BRIEF
Output exactly the lines below, starting with the line that has "Inductive Telemetry : Type" and going on through the line that has "Definition api (A", both included, and no other lines.

ENTRIES SHOWN
(** ** The handler monad

    A state monad over what the requests share, whose value is a result or an
    HTTP error. *)

Section Monad.
Context `{DecimalOps} `{ChronoOps} `{!JsonOps}.

(** What a handler leaves behind besides its response. *)
Inductive Telemetry : Type :=
| TmMetric (op : MetricOp)
| TmAudit (action : string).

Record ApiState := mkApiState {
  sv_cache : gmap Z RuleRegistry;
  sv_idempotency : IdempotencyStore;
  sv_log : list Telemetry;
}.

Definition api (A : Type) : Type := ApiState → outcome ((A + HttpError) * ApiState).

Definition api_ok {A} (a : A) : api A := fun c => Ret (inl a, c).

Definition api_reject {A} (status : Z) (msg : string) : api A := fun c => Ret (inr (status, msg), c).

Definition api_bind {A B} (m : api A) (f : A → api B) : api B := fun c =>
  let! (r, c') := m c in
  match r with inl a => f a c' | inr e => Ret (inr e, c') end.

(** [map_err(|e| (status, e.to_string()))?]. *)
Definition api_of {A} (status : Z) (m : outcome A) : api A := fun c =>
  match m with
  | Ret a => Ret (inl a, c)
  | Err e => Ret (inr (status, Error_display e), c)
  | Panic => Panic
  | OutOfFuel => OutOfFuel
  end.

(** [ok_or((status, msg))?]. *)
Definition api_some {A} (status : Z) (msg : string) (o : option A) : api A :=
  match o with Some a => api_ok a | None => api_reject status msg end.

(** A computation that only may panic. *)
Definition api_run {A} (m : outcome A) : api A := fun c => let! a := m in Ret (inl a, c).

Definition api_when (b : bool) (status : Z) (msg : string) : api unit :=
  if b then api_reject status msg else api_ok tt.

Definition api_registry `{!HashOps} (plan : ChallengePlan) : api RuleRegistry := fun c =>
  let! (r, cache) := get_or_build (sv_cache c) plan in
  Ret (inl r, mkApiState cache (sv_idempotency c) (sv_log c)).

(** One entry of the log. *)
Definition api_log (e : Telemetry) : api unit := fun c =>
  Ret (inl tt, mkApiState (sv_cache c) (sv_idempotency c) (sv_log c ++ [e])).

Definition api_metric (op : MetricOp) : api unit := api_log (TmMetric op).

(** A guard whose rejection is counted first. *)
Definition api_guard (b : bool) (endpoint kind : string) (status : Z) (msg : string) : api unit :=
  if b then api_bind (api_metric (record_error endpoint kind)) (fun _ => api_reject status msg)
  else api_ok tt.

(** A handler under a latency scope: the scope is dropped when the handler
    returns, with a response or a rejection. *)
Definition api_timed {A} (endpoint : string) (start stop : Z) (m : api A) : api A := fun c =>
  let scope := LatencyScope_start endpoint start in
  let! (r, c') := m c in
  Ret (r, mkApiState (sv_cache c') (sv_idempotency c')
            (sv_log c' ++ [TmMetric (LatencyScope_drop scope stop)])).

(** A list of conversions: the first error wins, otherwise all values. *)
Definition api_all {A} (rs : list (A + string)) : api (list A) :=
  let errors := omap (fun r => match r with inr e => Some e | inl _ => None end) rs in
  match head errors with
  | Some first => api_reject BAD_REQUEST first
  | None => api_ok (omap (fun r => match r with inl a => Some a | inr _ => None end) rs)
  end.

End Monad.

Declare Scope api_scope.
Notation "'let?' x ':=' m 'in' k" := (api_bind m (fun x => k))
  (at level 10, x pattern, m at level 200, k at level 200,
   format "'[v' 'let?'  x  ':='  m  'in' '/' k ']'") : api_scope.
#[local] Open Scope api_scope.

Section Handlers.
Context `{HO : HashOps} `{!JsonOps} `{!Sha256Ops} `{!UuidOps} `{!TimeText}.

(** What a request draws from its surroundings: readings of the wall clock
    by call site, random identifiers, the surroundings of the pipeline, the
    readings of the monotonic clock, and the text serde gives the request. *)
Record ApiEnv := mkApiEnv {
  he_now : Timestamp;
  he_now_pack : Timestamp;
  he_now_stale : Timestamp;
  he_now_context : Timestamp;
  he_now_reports : Timestamp;
  he_fresh : nat → Fresh;
  he_trade_ids : nat → TradeIds;
  he_cross_trade_ids : nat → TradeIds;
  he_cross_account_id : AccountId;
  he_order_id : OrderId;
  he_override_id : ViolationId;
  he_fuel : nat;
  he_pipeline : Env;
  he_start : Z;
  he_now_audit : Z;
  he_stop : Z;
  he_body : option string;
}.

(** ** Shared checks *)

Definition extract_tenant_id (headers : HeaderMap) : api TenantId :=
  let? text := api_some BAD_REQUEST "missing X-Tenant-Id header" (headers "X-Tenant-Id") in
  api_some BAD_REQUEST "{uuid error}" (uuid_parse text).

Definition parse_account_id (text : string) : api AccountId :=
  api_some BAD_REQUEST "{uuid error}" (uuid_parse text).

Definition validate_account_state (acc : Account) (account_id : AccountId) (tenant_id : TenantId)
    : api unit :=
  let? _ := api_when (negb (bool_decide (acc_id acc = account_id))) BAD_REQUEST
              "account_state.id {} does not match account_id {}" in
  api_when (negb (bool_decide (acc_tenant_id acc = tenant_id))) FORBIDDEN
    "account_state.tenant_id {} does not match authenticated tenant {}".

Definition health : string := "ok".
Definition ready : api string := api_ok "ready".

(** The pipeline every other endpoint builds: the cached registry of the
    plan, a notifier that only logs, and an empty event store. *)
Definition request_pipeline (registry : RuleRegistry) : Pipeline :=
  mkPipeline registry (fun _ => Ret tt)
    (fun id n => Ret (InMemoryEventStore_recent InMemoryEventStore_new id (Z.to_nat n))).

Definition run_pipeline (env : ApiEnv) (acc : Account) (ev : PipelineEvent) : api PipelineResult :=
  let? registry := api_registry (acc_plan acc) in
  api_of INTERNAL_SERVER_ERROR
    (process (he_fuel env) (request_pipeline registry) (he_pipeline env) acc ev).

(** The hash of the request for the audit entry. *)
Definition body_hash (env : ApiEnv) : string := hash_body (default EmptyString (he_body env)).

Definition api_audit (entry : AuditEntry) (status : Z) : api unit :=
  api_log (TmAudit (AuditEntry_finish entry None status)).

(** The audited operations finish their entry whether or not the pipeline
    succeeds, and count a failure. *)
Definition run_audited (env : ApiEnv) (endpoint : string) (audit : AuditEntry) (acc : Account)
    (ev : PipelineEvent) : api PipelineResult :=
  let audit := AuditEntry_with_request_hash audit (body_hash env) in
  let? registry := api_registry (acc_plan acc) in
  match process (he_fuel env) (request_pipeline registry) (he_pipeline env) acc ev with
  | Ret r => let? _ := api_audit audit 200 in api_ok r
  | Err e =>
      let? _ := api_audit audit 500 in
      let? _ := api_metric (record_error endpoint "internal_error") in
      api_reject INTERNAL_SERVER_ERROR (Error_display e)
  | Panic => fun _ => Panic
  | OutOfFuel => fun _ => OutOfFuel
  end.

(** ** [POST /internal/v1/evaluate] *)

(** The provenance of the equity and the envelope, if there is one. *)
Definition request_source (req : InternalEvaluateRequest) : api (EquitySource * option BridgeTickV1) :=
  match ir_bridge_tick req with
  | Some bt => api_ok (SrcBrokerReported, Some bt)
  | None =>
      match ir_equity_source req with
      | None => api_ok (SrcEstimated, None)
      | Some s =>
          if bool_decide (s = "estimated"%string) then api_ok (SrcEstimated, None)
          else let? src := api_of BAD_REQUEST (EquitySource_parse s) in api_ok (src, None)
      end
  end.

Definition not_evaluated (acc : Account) : InternalEvaluateResponse :=
  mkInternalEvaluateResponse false "NotEvaluated" 0 "" 0 "" [] [] acc None.

(** Conversion of the trades of a request, with the identifiers they draw. *)
Definition trades_of (ids : nat → TradeIds) (account_id : AccountId) (dtos : option (list TradeDto))
    : api (list Trade) :=
  api_all (imap (fun i d => TradeDto_into_domain (ids i) d account_id) (default [] dtos)).

(** Trades of other accounts; the source filters out the account's own. *)
Definition cross_trades_of (env : ApiEnv) (account_id : AccountId) (req : InternalEvaluateRequest)
    : api (list Trade) :=
  let? ts := trades_of (he_cross_trade_ids env) (he_cross_account_id env)
               (ir_cross_reference_trades req) in
  api_ok (List.filter (fun t => negb (bool_decide (tr_account_id t = account_id))) ts).

Definition cents_to_decimal (cents : Z) : outcome Money := ddiv (dec_new cents 0) (dec_new 100 0).

(** The account, positions, trades, server time and tick to evaluate. *)
Definition request_inputs (env : ApiEnv) (account_id : AccountId) (acc : Account)
    (req : InternalEvaluateRequest) (bridge_tick : option BridgeTickV1)
    : api (Account * list Position * list Trade * Timestamp * option Tick) :=
  match bridge_tick with
  | Some bt =>
      let payload := bt_payload bt in
      let? equity := api_run (cents_to_decimal (bt_equity_cents payload)) in
      let? balance := api_run (cents_to_decimal (bt_balance_cents payload)) in
      let acc := acc <| acc_equity := equity |> <| acc_balance := balance |> in
      let? positions := api_all ((fun p => BridgeTickPositionDto_into_domain p account_id)
                                   <$> bt_positions payload) in
      let? trades := trades_of (he_trade_ids env) account_id (ir_today_trades req) in
      let? server_time := api_some BAD_REQUEST "invalid broker_time"
                            (from_timestamp_millis (bt_broker_time payload)) in
      api_ok (acc, positions, trades, server_time, None)
  | None =>
      let? tick := api_some BAD_REQUEST "tick is required when bridge_tick is absent"
                     (ir_tick req) in
      let? positions := api_all ((fun p => PositionDto_into_domain p account_id)
                                   <$> default [] (ir_open_positions req)) in
      let? trades := trades_of (he_trade_ids env) account_id (ir_today_trades req) in
      api_ok (acc, positions, trades, q_ts (tick_quote tick), Some tick)
  end.

(** Broker-reported amounts raise the peaks. *)
Definition raise_peaks (src : EquitySource) (acc : Account) : Account :=
  match src with
  | SrcBrokerReported =>
      let acc := if dec_gtb (acc_equity acc) (acc_peak_equity acc)
                 then acc <| acc_peak_equity := acc_equity acc |> else acc in
      if dec_gtb (acc_balance acc) (acc_peak_balance acc)
      then acc <| acc_peak_balance := acc_balance acc |> else acc
  | SrcEstimated => acc
  end.

(** *** Floor hints *)

Definition to_cents (m : Money) : outcome Z :=
  let! cents := dmul m (dec_new 100 0) in Ret (default 0 (dec_to_i64 cents)).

ANSWER TO THE EXERCISE
Inductive Telemetry : Type :=
| TmMetric (op : MetricOp)
| TmAudit (action : string).

Record ApiState := mkApiState {
  sv_cache : gmap Z RuleRegistry;
  sv_idempotency : IdempotencyStore;
  sv_log : list Telemetry;
}.

Definition api (A : Type) : Type := ApiState → outcome ((A + HttpError) * ApiState).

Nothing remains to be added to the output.